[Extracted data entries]
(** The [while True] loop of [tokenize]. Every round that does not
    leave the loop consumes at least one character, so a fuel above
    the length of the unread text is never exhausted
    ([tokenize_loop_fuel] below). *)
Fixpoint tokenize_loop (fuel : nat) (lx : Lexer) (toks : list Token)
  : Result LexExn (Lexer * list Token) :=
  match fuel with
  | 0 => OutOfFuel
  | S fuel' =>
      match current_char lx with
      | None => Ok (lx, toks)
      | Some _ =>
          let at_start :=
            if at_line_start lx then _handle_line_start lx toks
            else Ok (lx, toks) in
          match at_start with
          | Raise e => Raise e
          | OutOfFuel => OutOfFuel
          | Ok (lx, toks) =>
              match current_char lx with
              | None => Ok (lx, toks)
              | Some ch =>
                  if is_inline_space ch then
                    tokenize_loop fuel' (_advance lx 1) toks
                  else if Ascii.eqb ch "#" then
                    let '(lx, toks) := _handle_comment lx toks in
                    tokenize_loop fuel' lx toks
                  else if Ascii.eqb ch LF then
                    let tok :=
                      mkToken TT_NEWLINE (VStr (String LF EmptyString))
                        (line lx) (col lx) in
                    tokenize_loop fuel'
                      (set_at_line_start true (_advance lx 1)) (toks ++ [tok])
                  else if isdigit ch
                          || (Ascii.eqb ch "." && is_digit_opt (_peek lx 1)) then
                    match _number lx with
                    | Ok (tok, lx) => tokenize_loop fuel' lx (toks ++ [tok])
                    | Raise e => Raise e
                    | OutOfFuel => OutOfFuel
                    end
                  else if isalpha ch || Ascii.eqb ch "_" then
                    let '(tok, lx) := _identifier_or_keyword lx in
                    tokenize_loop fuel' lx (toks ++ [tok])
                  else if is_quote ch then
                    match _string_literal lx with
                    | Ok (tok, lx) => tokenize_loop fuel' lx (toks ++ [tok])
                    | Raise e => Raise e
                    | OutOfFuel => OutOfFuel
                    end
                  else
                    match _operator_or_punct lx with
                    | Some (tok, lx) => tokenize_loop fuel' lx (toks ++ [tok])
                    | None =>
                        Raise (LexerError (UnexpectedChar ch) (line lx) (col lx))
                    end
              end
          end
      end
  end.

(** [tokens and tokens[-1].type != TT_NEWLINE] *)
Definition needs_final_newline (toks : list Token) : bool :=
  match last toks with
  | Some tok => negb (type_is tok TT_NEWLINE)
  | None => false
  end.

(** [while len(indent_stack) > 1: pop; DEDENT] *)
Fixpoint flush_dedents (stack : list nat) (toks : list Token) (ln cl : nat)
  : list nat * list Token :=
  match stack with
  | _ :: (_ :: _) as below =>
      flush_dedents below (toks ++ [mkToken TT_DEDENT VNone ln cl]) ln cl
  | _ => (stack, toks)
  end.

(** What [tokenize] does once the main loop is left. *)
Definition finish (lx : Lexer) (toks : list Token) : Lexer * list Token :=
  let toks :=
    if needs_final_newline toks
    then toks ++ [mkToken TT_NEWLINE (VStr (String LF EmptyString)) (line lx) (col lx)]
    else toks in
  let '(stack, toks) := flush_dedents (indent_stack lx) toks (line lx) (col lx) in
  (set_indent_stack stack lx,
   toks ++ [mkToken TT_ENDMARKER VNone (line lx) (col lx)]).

...

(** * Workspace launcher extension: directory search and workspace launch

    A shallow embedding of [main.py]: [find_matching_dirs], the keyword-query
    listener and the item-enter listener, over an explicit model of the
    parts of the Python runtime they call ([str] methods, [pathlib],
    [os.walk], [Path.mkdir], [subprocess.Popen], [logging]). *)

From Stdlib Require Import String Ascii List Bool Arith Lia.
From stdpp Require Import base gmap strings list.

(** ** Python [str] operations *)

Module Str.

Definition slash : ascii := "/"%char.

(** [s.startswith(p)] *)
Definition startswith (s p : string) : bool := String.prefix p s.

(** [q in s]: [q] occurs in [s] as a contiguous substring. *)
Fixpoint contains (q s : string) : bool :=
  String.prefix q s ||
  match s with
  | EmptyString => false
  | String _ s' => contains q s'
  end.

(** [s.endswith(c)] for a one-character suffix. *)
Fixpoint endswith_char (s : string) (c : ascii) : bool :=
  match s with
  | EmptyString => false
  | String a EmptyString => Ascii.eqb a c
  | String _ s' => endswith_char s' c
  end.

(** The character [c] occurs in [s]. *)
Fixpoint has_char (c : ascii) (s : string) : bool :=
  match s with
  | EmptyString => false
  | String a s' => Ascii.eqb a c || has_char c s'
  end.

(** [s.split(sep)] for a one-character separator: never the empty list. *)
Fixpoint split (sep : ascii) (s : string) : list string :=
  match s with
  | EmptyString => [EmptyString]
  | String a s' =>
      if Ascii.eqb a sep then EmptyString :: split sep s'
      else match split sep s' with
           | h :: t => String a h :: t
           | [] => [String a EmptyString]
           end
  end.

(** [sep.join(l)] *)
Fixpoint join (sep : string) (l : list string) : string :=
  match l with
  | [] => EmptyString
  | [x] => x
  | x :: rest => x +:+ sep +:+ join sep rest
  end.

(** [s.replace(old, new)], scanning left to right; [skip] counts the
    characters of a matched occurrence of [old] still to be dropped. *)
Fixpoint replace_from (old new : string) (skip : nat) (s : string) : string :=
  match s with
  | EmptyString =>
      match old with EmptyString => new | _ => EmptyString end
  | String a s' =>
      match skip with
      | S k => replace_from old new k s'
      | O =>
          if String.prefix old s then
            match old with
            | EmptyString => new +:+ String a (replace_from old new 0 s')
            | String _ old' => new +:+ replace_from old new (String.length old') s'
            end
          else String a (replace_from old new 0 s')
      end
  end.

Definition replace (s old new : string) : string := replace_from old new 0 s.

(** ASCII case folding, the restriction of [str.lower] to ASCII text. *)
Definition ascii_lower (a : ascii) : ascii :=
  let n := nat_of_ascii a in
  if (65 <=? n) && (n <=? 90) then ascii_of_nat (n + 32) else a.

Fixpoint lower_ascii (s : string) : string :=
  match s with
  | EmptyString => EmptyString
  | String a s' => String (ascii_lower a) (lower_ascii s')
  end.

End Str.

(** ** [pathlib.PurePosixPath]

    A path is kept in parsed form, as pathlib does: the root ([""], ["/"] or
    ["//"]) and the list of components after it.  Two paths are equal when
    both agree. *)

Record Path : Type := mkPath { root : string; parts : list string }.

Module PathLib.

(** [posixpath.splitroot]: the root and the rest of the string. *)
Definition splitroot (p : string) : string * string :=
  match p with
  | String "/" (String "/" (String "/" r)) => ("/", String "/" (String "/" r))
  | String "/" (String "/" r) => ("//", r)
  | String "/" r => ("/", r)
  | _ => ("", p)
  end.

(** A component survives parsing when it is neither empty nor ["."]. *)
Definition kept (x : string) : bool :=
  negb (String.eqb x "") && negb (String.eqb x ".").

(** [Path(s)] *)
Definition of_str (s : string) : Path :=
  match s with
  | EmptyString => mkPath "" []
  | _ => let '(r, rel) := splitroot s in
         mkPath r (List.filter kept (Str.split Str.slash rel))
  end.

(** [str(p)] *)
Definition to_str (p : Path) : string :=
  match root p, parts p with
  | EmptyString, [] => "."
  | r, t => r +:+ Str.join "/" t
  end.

• **WHAT YOU NEED TO DO**:
Going back over the entries above, copy word for word every line from the one that has "(** The [while" on through the one that has "match fuel with".

• **ANSWER SPACE**:
(** The [while True] loop of [tokenize]. Every round that does not
    leave the loop consumes at least one character, so a fuel above
    the length of the unread text is never exhausted
    ([tokenize_loop_fuel] below). *)
Fixpoint tokenize_loop (fuel : nat) (lx : Lexer) (toks : list Token)
  : Result LexExn (Lexer * list Token) :=
  match fuel with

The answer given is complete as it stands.